To be fair, if the movie had been an interesting piece of filmmaking that held my attention, a lot of the things I hate about it might not have even occurred to me. (An improbable plot never hurt Vertigo or Dirty Harry.) So instead of a review, I'll offer a list of questions to put to anybody who tries to convince you this film is good.

It's difficult to discuss the countless reasons why Just Cause is morally repugnant or the countless reasons why it's a rotten movie without giving away key elements of the plot; the screenplay's surprises may be stupid, but they're still surprises. So if you haven't seen the film yet--and might, God forbid, want to do so--read no further:

1. When Professor Paul Armstrong (Connery) faces down a prominent conservative opponent in a death penalty debate (George Plimpton) at the beginning of the picture, is it possible that the two sides of the issue could have been presented any more simplistically?

Between Armstrong's rote babbling about the effects of electrocution on the human body and his opponent's riposte that the death penalty satisfies our need for "revenge" and "an eye for an eye" (Harvard sure knows how to choose intellectually worthy opponents, eh?), the scene appears to have been conceived by a precocious junior high schooler who suddenly remembered, 10 minutes before class, that he had to write a report on capital punishment.

2. Afterward, Bobby Earl's sainted mother (Ruby Dee) shows up at the lecture and gives Armstrong a letter from her son pleading for the professor's help. Earl was convicted in the 1987 rape, mutilation, and murder of a prepubescent white girl, but the prosecution's only substantial piece of evidence--Earl's confession--was extracted at gunpoint by a supposedly self-loathing black cop (Laurence Fishburne). Earl's mother reveals that her son specifically told her to approach Armstrong first, and said if she was turned away, she was to proceed down a list of famous capital punishment opponents until she found one willing to take the case.

We later find out that Bobby Earl is evil, brilliant, and guilty as hell, and that he only secured Armstrong's services because he wanted to get revenge against Armstrong's much younger wife, Laurie (Kate Capshaw), by trapping the Armstrong family in a web of lies so elaborate that not even God could have kept track of all the details.

Capshaw plays a one-time lawyer who grew up in Bobby Earl's town. At the beginning of her legal career, she prosecuted Bobby Earl on a phony, trumped-up, racially motivated kidnapping charge--a charge that was later dismissed for lack of evidence. The lawyer knew she had no evidence against Bobby Earl, but she contrived to keep him in jail anyhow just to establish herself as a tough cookie. While he was in the clink, cops beat, tortured, and castrated him. And according to the film's comic-book Freudian theorizing, this tragedy is what turned him into a child molester and murderer.

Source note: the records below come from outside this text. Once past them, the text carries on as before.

Lemma read_one st r e : cbs_hfsPlus st = true -> parent_of r = cbs_parentID st -> entry_of r = Some e -> shown st e ->
  d_reclen e + AVERAGE_HFSDIRENTRY_SIZE <= uio_resid (cbs_uio st) -> copyout (cbs_uio st) (d_reclen e) = 0 ->
  catrec_read r.1 r.2 st = Ok (1, set_read st (uio_offset (cbs_uio st)) (received (cbs_uio st) [e]) 0).
Proof.
  intros Hp Hpar He Hs Hroom Hcopy. unfold CatalogDirectory.catrec_read, entry_of in *. fold (parent_of r). rewrite Hp, Hpar, Z.eqb_refl. cbn [negb].
  destruct (entry_kind true r.2) as [[type fileno]|] eqn:Ek; [|done]. cbn [mbind option_bind] in He. destruct (entry_name m true r.1 fileno) as [[name n]| | |]; try done.
  injection He as <-. cbn [mbind outcome_bind]. cbn [d_reclen d_type d_fileno] in *. unfold shown in Hs. cbn [d_type d_fileno] in Hs.
  assert ((cbs_parentID st =? kRootDirID) && (fileno =? cbs_hiddenDirID st) && (type =? DT_DIR) = false) as ->.
  { destruct (Z.eqb_spec (cbs_parentID st) kRootDirID) as [E|]; [|done]. destruct (Hs E) as [H1 _].
    destruct (Z.eqb_spec type DT_DIR) as [->|]; [|by rewrite andb_false_r]. by rewrite (proj2 (Z.eqb_neq _ _)) by auto. }
  assert ((cbs_parentID st =? kRootDirID) && (type =? DT_REG) && ((fileno =? cbs_hiddenJournalID st) || (fileno =? cbs_hiddenInfoBlkID st)) = false) as ->.
  { destruct (Z.eqb_spec (cbs_parentID st) kRootDirID) as [E|]; [|done]. destruct (Hs E) as [_ H2].
    destruct (Z.eqb_spec type DT_REG) as [->|]; [|done]. destruct (H2 eq_refl) as [? ?]. by rewrite !(proj2 (Z.eqb_neq _ _)) by done. }
  unfold AVERAGE_HFSDIRENTRY_SIZE, HFS_AVERAGE_NAME_SIZE in *.
  rewrite (proj2 (Z.ltb_ge _ _)) by lia. unfold uiomove. rewrite Hcopy. cbn [Z.eqb andb uio_resid].
  rewrite (proj2 (Z.leb_le _ _)) by lia. unfold received. cbn [total foldr]. by rewrite Z.add_0_r.
Qed.

(** All entries of a list, with room for them and one more. *)
Lemma read_children rest : (forall u n, copyout u n = 0) -> forall rs es st key, Forall2 (fun r e => entry_of r = Some e) rs es ->
  cbs_hfsPlus st = true -> cbs_result st = 0 -> Forall (fun r => parent_of r = cbs_parentID st) rs -> Forall (shown st) es ->
  Forall (fun e => 0 <= d_reclen e) es -> total es + AVERAGE_HFSDIRENTRY_SIZE <= uio_resid (cbs_uio st) ->
  exists off key', let st' := set_read st off (received (cbs_uio st) es) 0 in
    calls cb (rs ++ rest) (Ok st) = calls cb rest (Ok st') /\ last_key cb (rs ++ rest) key (Ok st) = last_key cb rest key' (Ok st') /\
    (key' = key /\ rs = [] \/ exists r, r ∈ rs /\ key' = r.1).
Proof.
  intros Hcopy. induction rs as [|[k d] rs IH]; intros es st key Hes Hp Hr Hpar Hs Hpos Hroom.
  { apply Forall2_nil_inv_l in Hes as ->. exists (cbs_lastoffset st), key. cbv zeta. split_and!; [| |by left];
      (do 2 f_equal; unfold set_read, received; destruct st as [? ? ? ? ? [] ? ?]; cbn in *; rewrite Z.add_0_r, Z.sub_0_r, app_nil_r, Hr; done). }
  apply Forall2_cons_inv_l in Hes as (e & es' & He & Hes & ->). apply Forall_cons in Hpar as [Hpar1 Hpar]. apply Forall_cons in Hs as [Hs1 Hs].
  apply Forall_cons in Hpos as [Hpos1 Hpos]. change (total (e :: es')) with (d_reclen e + total es') in Hroom.
  pose proof (total_pos es' Hpos) as Htot.
  pose proof (read_one st (k, d) e Hp Hpar1 He Hs1 ltac:(lia) (Hcopy _ _)) as Hread. cbn [fst snd] in Hread.
  set (st1 := set_read st _ _ 0) in Hread. pose proof (keep_Ok (fun key rec (_ : Z) st => catrec_read key rec st) k d (Z.of_nat (length d)) st 1 st1 Hread) as Hk.
  destruct (IH es' st1 k) as (off & key' & Hc & Hl & Hkey); try done.
  { unfold st1. cbn. lia. }
  exists off, key'. cbv zeta in *. cbn [app calls last_key]. rewrite Hk. cbn [Z.eqb]. rewrite Hc, Hl.
  assert (set_read st1 off (received (cbs_uio st1) es') 0 = set_read st off (received (cbs_uio st) (e :: es')) 0) as ->.
  { unfold st1, set_read, received. cbn. rewrite <- app_assoc, Z.add_0_r. cbn [app]. do 2 f_equal; unfold total; cbn; lia. }
  split_and!; [done|done|]. right. destruct Hkey as [[-> ->]|(r & Hin & ->)]; [by exists (k, d); split; [left|]|by exists r; split; [right|]].
Qed.
(** A system call: logged, answered by the kernel. *)
Definition syscall (c : call) : K Z :=
  fun k =>
    ({| answer := answer k;
        next := S (next k);
        calls := calls k ++ [c];
        webroot_set := webroot_set k |},
     Finished (answer k (next k))).

(** A call into the thread pool: logged. *)
Definition poolcall (c : call) : K unit :=
  fun k =>
    ({| answer := answer k;
        next := next k;
        calls := calls k ++ [c];
        webroot_set := webroot_set k |},
     Finished tt).

(** [webroot = argv[2]]: the store is logged where it happens. *)
Definition set_webroot (root : cstring) : K unit :=
  fun k =>
    ({| answer := answer k;
        next := next k;
        calls := calls k ++ [store_webroot root];
        webroot_set := Some root |},
     Finished tt).

(** [htons(portno)]: the [int] is converted to 16 bits; the port bound is
    the number those bits denote. *)
Definition htons_port (portno : Z) : Z := (portno mod 65536)%Z.

(** [setup_listening_socket] *)
Definition setup_listening_socket (portno max_clients : Z) : K Z :=
  bindK (syscall call_socket) (fun sock =>
  if (sock =? ERROR)%Z then exitK EXIT_FAILURE else
  bindK (syscall (call_setsockopt sock)) (fun set =>
  if (set =? ERROR)%Z then exitK EXIT_FAILURE else
  bindK (syscall (call_bind sock (htons_port portno))) (fun bound =>
  if (bound =? ERROR)%Z then exitK EXIT_FAILURE else
  bindK (syscall (call_listen sock max_clients)) (fun listening =>
  if (listening =? ERROR)%Z then exitK EXIT_FAILURE else
  retK sock)))).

Here, finally, is question 2: What if Armstrong had said "no" to Bobby Earl's request for help? What would Bobby Earl have done? Would he have picked a different famous professor with a wife who deserved death and tried out his revenge plot on another family? Or would he have simply shrugged and accepted his fate?

Related questions:
Is there any jailhouse on earth, no matter how backwards its locale, where the castration of an inmate could go unnoticed and uninvestigated?

Is there any human being on earth (besides, apparently, Bobby Earl) who would suffer castration during a police interrogation and just go on with his life?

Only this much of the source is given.